Factors affecting electrode accuracy in stereo-electroencephalography (SEEG) implantation have been inconsistently reported. In the setting of a recent expansion in stereotactic implantation techniques, we examined pre- and post-implantation variables influencing electrode accuracy, as well as factors contributing to unsuccessful sampling intended sub-lobar target from traditional frame-based method in order to provide a comprehensive reference for future implantation.

Methods

We analyzed consecutive patients who underwent frame-based SEEG implantations at two Australian centers. Pre-implantation MRI was co-registered with post-implantation CT to obtain planned and actual trajectories (PT/AT). Absolute target error (Euclidean distance), radial error (perpendicular to PT), and depth error (parallel to PT) were calculated between AT and PT. Pre- and post-implantation factors, including electrode trajectory and anatomical factors, were collected. AT were classified as off-target if they did not sample the intended cortical target/s. Multivariate generalized linear mixed model assessed factors associated with bone entry and radial errors. Binomial regression was employed to examine predictive factors for off-target electrodes.

Results

We collected data from 629 electrodes across 50 patients (12.58 ± 2.50 electrodes/patient). Median absolute, radial, depth errors, and bone entry point localization error (BEPLE) were 1.85 [IQR1.23–2.58], 1.56 [IQR0.95–2.26], 0.57 [IQR0.23–1.07] and 1.09[IQR0.74–1.45] mm, respectively. Fifty-four (8.59 %) electrodes were off-target and 19.89 %(41/207) of electrodes with radial error exceeded the 2 mm safety margin and were off-target. Of the pre-implantation factors, trajectory angle on the coronal plane (p = 0.01), bone thickness (p < 0.001), and implantation depth (p = 0.001) predicted radial errors. BEPLE, p < 0.001), bone thickness (p < 0.001) and implantation depth (p = 0.001) were significant post-implantation predictive factors.
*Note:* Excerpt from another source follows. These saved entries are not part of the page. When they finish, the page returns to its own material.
Lemma segments_from (m k : nat) :
  (k + S m = length onsets)%nat ->
  concat (map (segment_samples sr y onsets) (seq k (S m)))
  = py_slice y (Some (segment_start sr onsets k)) None.
Proof.
  revert k. induction m as [| m IH]; intros k Hk.
  - cbn [seq map concat]. rewrite app_nil_r. unfold segment_samples.
    rewrite segment_end_last by lia. apply py_slice_to_end, segment_start_nonneg.
  - change (seq k (S (S m))) with (k :: seq (S k) (S m)). cbn [map concat].
    rewrite IH by lia. unfold segment_samples at 1.
    rewrite segment_end_next by lia. apply py_slice_join.
    split; [apply segment_start_nonneg | apply segment_start_monotone; lia].
Qed.

Lemma analysed_segments_concat (l : list nat) :
  concat (map (segment_samples sr y onsets)
            (List.filter (segment_nonempty sr onsets (py_len y)) l))
  = concat (map (segment_samples sr y onsets) l).
Proof.
  induction l as [| i l IH]; [reflexivity |]. cbn [List.filter map concat].
  destruct (segment_nonempty sr onsets (py_len y) i) eqn:Hne.
  - cbn [map concat]. now rewrite IH.
  - rewrite (skipped_segment_is_empty i Hne). exact IH.
Qed.

End Segments.

(** X14.  For a sample rate and onset times that are not negative, the onsets
    in non-decreasing order, the segments the emotion and dialogue loops
    analyse are consecutive and disjoint pieces of the recording: put end to
    end they are the recording from the first onset on, and a segment the
    loops skip holds no sample.  What precedes the first onset belongs to no
    segment. *)
Theorem segments_tile_the_recording (sr : Z) (y onsets : list Q) :
  (0 <= sr)%Z -> Forall (Qle 0) onsets -> non_decreasing onsets ->
  concat (map (segment_samples sr y onsets)
            (List.filter (segment_nonempty sr onsets (py_len y)) (seq 0 (length onsets))))
  = match onsets with
    | [] => []
    | _ :: _ => py_slice y (Some (segment_start sr onsets 0)) None
    end /\
  (forall i : nat,
     segment_nonempty sr onsets (py_len y) i = false ->
     segment_samples sr y onsets i = []).
Proof.
  intros Hsr Hnn Hord. split.
  - rewrite (analysed_segments_concat sr y onsets Hsr Hnn).
    destruct onsets as [| a l] eqn:E; [reflexivity |]. rewrite <- E in *.
    replace (length onsets) with (S (length l)) by (rewrite E; reflexivity).
    apply (segments_from sr y onsets Hsr Hnn Hord). rewrite E. cbn [length]. lia.
  - intros i. apply (skipped_segment_is_empty sr y onsets Hsr Hnn).
Qed.

Lemma segments_tile_the_recording_witness :
  concat (map (segment_samples 2 sample_recording sample_onsets)
            (List.filter (segment_nonempty 2 sample_onsets (py_len sample_recording))
               (seq 0 (length sample_onsets))))
  = py_slice sample_recording (Some (segment_start 2 sample_onsets 0)) None.
Proof.
  assert (H1 : (0 <= 2)%Z) by lia.
  assert (H2 : Forall (Qle 0) sample_onsets)
    by (repeat constructor; unfold Qle; simpl; lia).
  assert (H3 : non_decreasing sample_onsets)
    by (repeat split; unfold Qle; simpl; lia).
  exact (proj1 (segments_tile_the_recording 2 sample_recording sample_onsets H1 H2 H3)).
Defined.

(** ** The opening and closing windows *)

Lemma Qfloor_tenth (n : Z) : Qfloor (inject_Z n / 10) = (n / 10)%Z.
Proof.
  assert (E : inject_Z n / 10 == n # 10).
  { unfold Qeq, Qdiv, Qmult, Qinv, inject_Z. cbn. lia. }
  rewrite E. reflexivity.
Qed.
(** ** Rounding preserves the order of ratings *)

Lemma round_half_even_monotone (p q : Q) :
  (p <= q)%Q -> round_half_even p <= round_half_even q.
Proof.
  intros Hpq.
  destruct (Z_le_gt_dec (round_half_even p) (round_half_even q)) as [H | H];
    [exact H|].
  exfalso.
  pose proof (round_half_even_nearest p) as Hp.
  pose proof (round_half_even_nearest q) as Hq.
  apply Qabs_Qle_condition in Hp. apply Qabs_Qle_condition in Hq.
  assert (Hz : (inject_Z (round_half_even q) + 1 <= inject_Z (round_half_even p))%Q).
  { change 1%Q with (inject_Z 1). rewrite <- inject_Z_plus, <- Zle_Qle. lia. }
  assert (E : (p == q)%Q) by (apply Qle_antisym; [exact Hpq | lra]).
  rewrite (round_half_even_Qeq _ _ E) in H. lia.
Qed.

(** X15. A higher rating never lands in a lower bucket, a rating that is already
    an integer keeps its value, and rounding the rounded column again
    changes nothing. *)
Theorem rounding_monotone_idempotent :
  (forall p q, (p <= q)%Q -> (series_round p <= series_round q)%Q)
  /\ (forall z, series_round (inject_Z z) = inject_Z z)
  /\ (forall gas, round_scores (round_scores gas) = round_scores gas).
Proof.
  split; [|split].
  - intros p q H. unfold series_round. rewrite <- Zle_Qle.
    apply round_half_even_monotone. exact H.
  - intros z. unfold series_round. rewrite round_half_even_integer. reflexivity.
  - intros gas. unfold round_scores. rewrite map_map. apply map_ext.
    intros r. unfold set_imdb_score. simpl.
    destruct (imdb_score r) as [s|]; simpl; [|reflexivity].
    unfold series_round. rewrite round_half_even_integer. reflexivity.
Qed.

Lemma rounding_monotone_idempotent_witness :
  (series_round (74 # 10) <= series_round (75 # 10))%Q.
Proof.
  apply (proj1 rounding_monotone_idempotent (74 # 10)%Q (75 # 10)%Q).
  unfold Qle. simpl. lia.
Defined.

(** ** Distinct titles *)

Lemma unique_strings_spec (l : list (option string)) :
  NoDup (unique_strings l)
  /\ (forall s, In s (unique_strings l) <-> In (Some s) l).
Proof.
  induction l as [|[s|] l [IHnd IHin]]; simpl.
  - split; [constructor | tauto].
  - destruct (existsb (String.eqb s) (unique_strings l)) eqn:E.
    + split; [exact IHnd|]. intros x. rewrite IHin. split; [tauto|].
      intros [H | H]; [|exact H]. injection H as <-.
      apply existsb_exists in E. destruct E as (y & Hy & Hs).
      apply String.eqb_eq in Hs. subst y. apply IHin. exact Hy.
    + assert (Hnot : ~ In s (unique_strings l)).
      { intros H. assert (F : existsb (String.eqb s) (unique_strings l) = true).
        { apply existsb_exists. exists s. split; auto. apply String.eqb_refl. }
        congruence. }
      split; [constructor; assumption|].
      intros x. simpl. rewrite IHin. split.
      * intros [-> | H]; auto.
      * intros [H | H]; auto. injection H as ->. auto.
  - split; [exact IHnd|]. intros x. rewrite IHin. split; [tauto|].
    intros [H | H]; [discriminate H | exact H].
Qed.

(** X11. Each number of the distinct-title listing is the size of a list of
    titles without repetition that holds exactly the present titles of the
    rows with that score. *)
Theorem score_counts_distinct_titles (gas : DataFrame) :
  Forall
    (fun c =>
       exists titles,
         NoDup titles
         /\ (forall t, In t titles <->
                       exists r, In r gas /\ has_score (fst c) r = true
                                 /\ title r = Some t)
         /\ snd c = List.length titles)
    (score_counts gas).
Proof.
  unfold score_counts. apply Forall_map, Forall_forall. intros k _. simpl.
  destruct (unique_strings_spec (map title (group_rows k gas))) as [Hnd Hin].
  exists (unique_strings (map title (group_rows k gas))).
  split; [exact Hnd|]. split; [|reflexivity].
  intros t. rewrite Hin, in_map_iff. unfold group_rows. split.
  - intros (r & Ht & Hr). apply filter_In in Hr. exists r. tauto.
  - intros (r & Hr & Hk & Ht). exists r. split; auto. apply filter_In. auto.
Qed.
Off-target trajectories were associated with bone thickness (p < 0.001) and trajectory angle (p = 0.01) for pre-implantation and radial error (p < 0.001) for post-implantation variables.

Conclusions

This study analyzed predictive factors of electrode accuracy using a traditional frame-based technique to provide a comprehensive reference. Electrode target radial error is strongly predicted by increased implantation depth, bone thickness along the trajectory, and electrode angle at bone entry. Increased radial error is strongly associated with electrodes missing the intended sub-lobar target. Further research is required to investigate the full clinical implications of electrode inaccuracy.
基于框架的SEEG电极植入精度预测因子
背景:影响立体脑电图(SEEG)植入中电极准确性的因素报道不一致。在最近立体定向植入技术的发展背景下,我们研究了影响电极植入前和植入后的变量,以及导致传统基于框架的方法无法成功采样预期亚叶目标的因素,以便为未来的植入提供全面的参考。方法我们分析了在澳大利亚两家中心连续接受基于框架的SEEG植入的患者。植入前MRI与植入后CT共同登记,以获得计划和实际轨迹(PT/AT)。计算AT和PT之间的绝对靶误差(欧氏距离)、径向误差(垂直于PT)和深度误差(平行于PT),收集电极轨迹和解剖因素等植入前后因素。如果AT没有取样到预期的皮层靶标,则被归类为脱靶。多元广义线性混合模型评估与骨进入和径向误差相关的因素。采用二项回归分析脱靶电极的预测因素。结果我们收集了50例患者629个电极的数据(12.58±2.50个电极/例)。中位绝对误差、径向误差、深度误差和骨入口点定位误差(BEPLE)分别为1.85 [IQR1.23-2.58]、1.56 [IQR0.95-2.26]、0.57 [IQR0.23-1.07]和1.09[IQR0.74-1.45] mm。54个(8.59%)电极脱靶,19.89%(41/207)电极径向误差超过2 mm安全范围脱靶。种植前因素中,冠状面轨迹角度(p = 0.01)、骨厚度(p <;0.001),植入深度(p = 0.001)预测径向误差。p &;0.001),骨厚度(p <;0.001)和种植深度(p = 0.001)是种植后显著的预测因素。脱靶轨迹与骨厚度相关(p <;0.001)、轨迹角(p = 0.01)和径向误差(p <;0.001)为植入后变量。结论本研究利用传统的基于框架的技术分析了电极精度的预测因素,提供了全面的参考。电极靶径向误差可以通过增加植入深度、骨沿轨迹厚度和电极入骨角度来预测。增加的径向误差与电极错过预期的亚叶目标密切相关。需要进一步的研究来调查电极不准确的全部临床意义。
本文章由计算机程序翻译,如有差异,请以英文原文为准。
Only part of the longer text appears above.